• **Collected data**
───

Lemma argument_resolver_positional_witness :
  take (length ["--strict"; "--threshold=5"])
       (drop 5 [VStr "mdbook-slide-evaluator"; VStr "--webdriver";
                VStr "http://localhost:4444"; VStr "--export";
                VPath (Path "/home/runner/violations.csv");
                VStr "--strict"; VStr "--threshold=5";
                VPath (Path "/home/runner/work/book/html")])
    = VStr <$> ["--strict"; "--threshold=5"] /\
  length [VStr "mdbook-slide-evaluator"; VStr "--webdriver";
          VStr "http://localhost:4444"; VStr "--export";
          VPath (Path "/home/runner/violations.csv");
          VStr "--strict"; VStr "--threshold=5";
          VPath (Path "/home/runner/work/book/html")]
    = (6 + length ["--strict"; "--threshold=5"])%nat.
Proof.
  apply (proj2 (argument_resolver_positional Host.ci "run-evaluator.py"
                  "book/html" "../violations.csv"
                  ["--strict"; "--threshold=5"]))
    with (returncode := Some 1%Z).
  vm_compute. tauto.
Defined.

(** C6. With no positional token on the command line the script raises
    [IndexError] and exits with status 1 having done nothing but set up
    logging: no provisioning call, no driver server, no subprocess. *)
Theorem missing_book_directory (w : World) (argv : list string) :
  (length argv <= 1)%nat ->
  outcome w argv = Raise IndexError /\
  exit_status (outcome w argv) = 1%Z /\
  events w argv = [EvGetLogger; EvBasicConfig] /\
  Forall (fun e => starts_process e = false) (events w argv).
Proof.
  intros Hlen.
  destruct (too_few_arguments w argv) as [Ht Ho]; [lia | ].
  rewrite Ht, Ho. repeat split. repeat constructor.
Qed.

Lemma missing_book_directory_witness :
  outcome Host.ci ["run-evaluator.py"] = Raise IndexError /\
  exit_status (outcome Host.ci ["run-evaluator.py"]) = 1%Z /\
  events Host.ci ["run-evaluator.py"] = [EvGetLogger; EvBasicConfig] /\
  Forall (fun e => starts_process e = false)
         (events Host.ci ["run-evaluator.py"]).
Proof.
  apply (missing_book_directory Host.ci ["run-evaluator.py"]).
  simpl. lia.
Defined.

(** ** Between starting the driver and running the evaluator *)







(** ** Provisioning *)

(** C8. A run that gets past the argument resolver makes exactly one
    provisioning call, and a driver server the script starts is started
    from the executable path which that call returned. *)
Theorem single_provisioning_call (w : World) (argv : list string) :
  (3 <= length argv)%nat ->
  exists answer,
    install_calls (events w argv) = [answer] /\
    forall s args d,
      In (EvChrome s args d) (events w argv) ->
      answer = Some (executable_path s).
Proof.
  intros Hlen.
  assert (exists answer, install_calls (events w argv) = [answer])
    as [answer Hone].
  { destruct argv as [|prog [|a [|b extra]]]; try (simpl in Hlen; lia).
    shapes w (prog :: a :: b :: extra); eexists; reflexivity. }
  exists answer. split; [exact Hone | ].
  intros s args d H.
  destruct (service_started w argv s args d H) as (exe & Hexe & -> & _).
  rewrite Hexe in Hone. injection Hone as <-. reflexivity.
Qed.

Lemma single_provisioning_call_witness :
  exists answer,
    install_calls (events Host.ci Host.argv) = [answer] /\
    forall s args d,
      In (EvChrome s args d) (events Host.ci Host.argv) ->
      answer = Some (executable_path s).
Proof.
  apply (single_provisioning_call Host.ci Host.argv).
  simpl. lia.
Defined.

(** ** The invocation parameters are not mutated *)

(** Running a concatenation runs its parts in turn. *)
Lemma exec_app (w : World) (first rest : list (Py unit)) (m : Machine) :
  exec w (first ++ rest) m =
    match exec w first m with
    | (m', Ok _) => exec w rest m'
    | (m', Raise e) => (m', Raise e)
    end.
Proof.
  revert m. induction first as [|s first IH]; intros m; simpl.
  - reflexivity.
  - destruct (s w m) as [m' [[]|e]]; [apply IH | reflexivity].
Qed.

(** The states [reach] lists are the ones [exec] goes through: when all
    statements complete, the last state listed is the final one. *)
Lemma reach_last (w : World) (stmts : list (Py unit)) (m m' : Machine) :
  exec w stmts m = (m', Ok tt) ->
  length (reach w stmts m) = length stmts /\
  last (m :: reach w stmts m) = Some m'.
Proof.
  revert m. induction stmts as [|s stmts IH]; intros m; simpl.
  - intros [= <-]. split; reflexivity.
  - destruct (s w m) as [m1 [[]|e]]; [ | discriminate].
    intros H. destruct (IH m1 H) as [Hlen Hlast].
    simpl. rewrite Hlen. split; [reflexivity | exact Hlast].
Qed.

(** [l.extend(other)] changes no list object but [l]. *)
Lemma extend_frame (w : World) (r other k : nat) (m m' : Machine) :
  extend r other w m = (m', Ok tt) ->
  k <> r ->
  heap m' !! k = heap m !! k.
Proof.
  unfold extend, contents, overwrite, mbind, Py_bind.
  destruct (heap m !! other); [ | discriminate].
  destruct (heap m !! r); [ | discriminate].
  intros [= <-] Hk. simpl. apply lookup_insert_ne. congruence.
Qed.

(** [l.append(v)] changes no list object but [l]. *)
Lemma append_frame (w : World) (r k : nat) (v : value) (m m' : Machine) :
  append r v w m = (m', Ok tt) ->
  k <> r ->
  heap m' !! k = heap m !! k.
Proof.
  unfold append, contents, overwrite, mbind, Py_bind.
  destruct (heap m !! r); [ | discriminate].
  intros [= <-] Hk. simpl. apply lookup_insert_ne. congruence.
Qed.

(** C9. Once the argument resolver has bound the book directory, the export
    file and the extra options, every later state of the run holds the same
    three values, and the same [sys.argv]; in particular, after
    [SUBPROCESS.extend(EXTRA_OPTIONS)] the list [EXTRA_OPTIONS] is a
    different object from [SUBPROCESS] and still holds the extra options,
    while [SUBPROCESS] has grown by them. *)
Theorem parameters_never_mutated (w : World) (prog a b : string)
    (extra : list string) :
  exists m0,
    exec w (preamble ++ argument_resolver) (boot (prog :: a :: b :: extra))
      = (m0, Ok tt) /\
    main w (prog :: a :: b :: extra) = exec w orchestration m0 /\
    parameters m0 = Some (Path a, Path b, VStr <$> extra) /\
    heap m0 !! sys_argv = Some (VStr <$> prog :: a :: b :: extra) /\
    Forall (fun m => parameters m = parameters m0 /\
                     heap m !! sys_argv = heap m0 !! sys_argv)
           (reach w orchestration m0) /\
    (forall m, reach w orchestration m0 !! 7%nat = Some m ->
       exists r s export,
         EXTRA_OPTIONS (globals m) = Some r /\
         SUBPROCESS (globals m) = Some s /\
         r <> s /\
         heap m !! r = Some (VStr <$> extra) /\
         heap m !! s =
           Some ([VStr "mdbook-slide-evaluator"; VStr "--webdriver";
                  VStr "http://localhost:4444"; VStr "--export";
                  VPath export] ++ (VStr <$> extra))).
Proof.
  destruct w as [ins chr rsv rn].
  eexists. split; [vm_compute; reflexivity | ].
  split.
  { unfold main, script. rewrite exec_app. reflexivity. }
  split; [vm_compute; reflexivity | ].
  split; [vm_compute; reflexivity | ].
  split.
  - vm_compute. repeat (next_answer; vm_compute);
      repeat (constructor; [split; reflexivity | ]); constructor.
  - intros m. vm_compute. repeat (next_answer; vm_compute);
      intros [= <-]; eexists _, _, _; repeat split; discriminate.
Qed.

───

• **Exercise prompt**
Using the records above, list each line that includes "contents".

• **Finished exercise**
  unfold extend, contents, overwrite, mbind, Py_bind.
  unfold append, contents, overwrite, mbind, Py_bind.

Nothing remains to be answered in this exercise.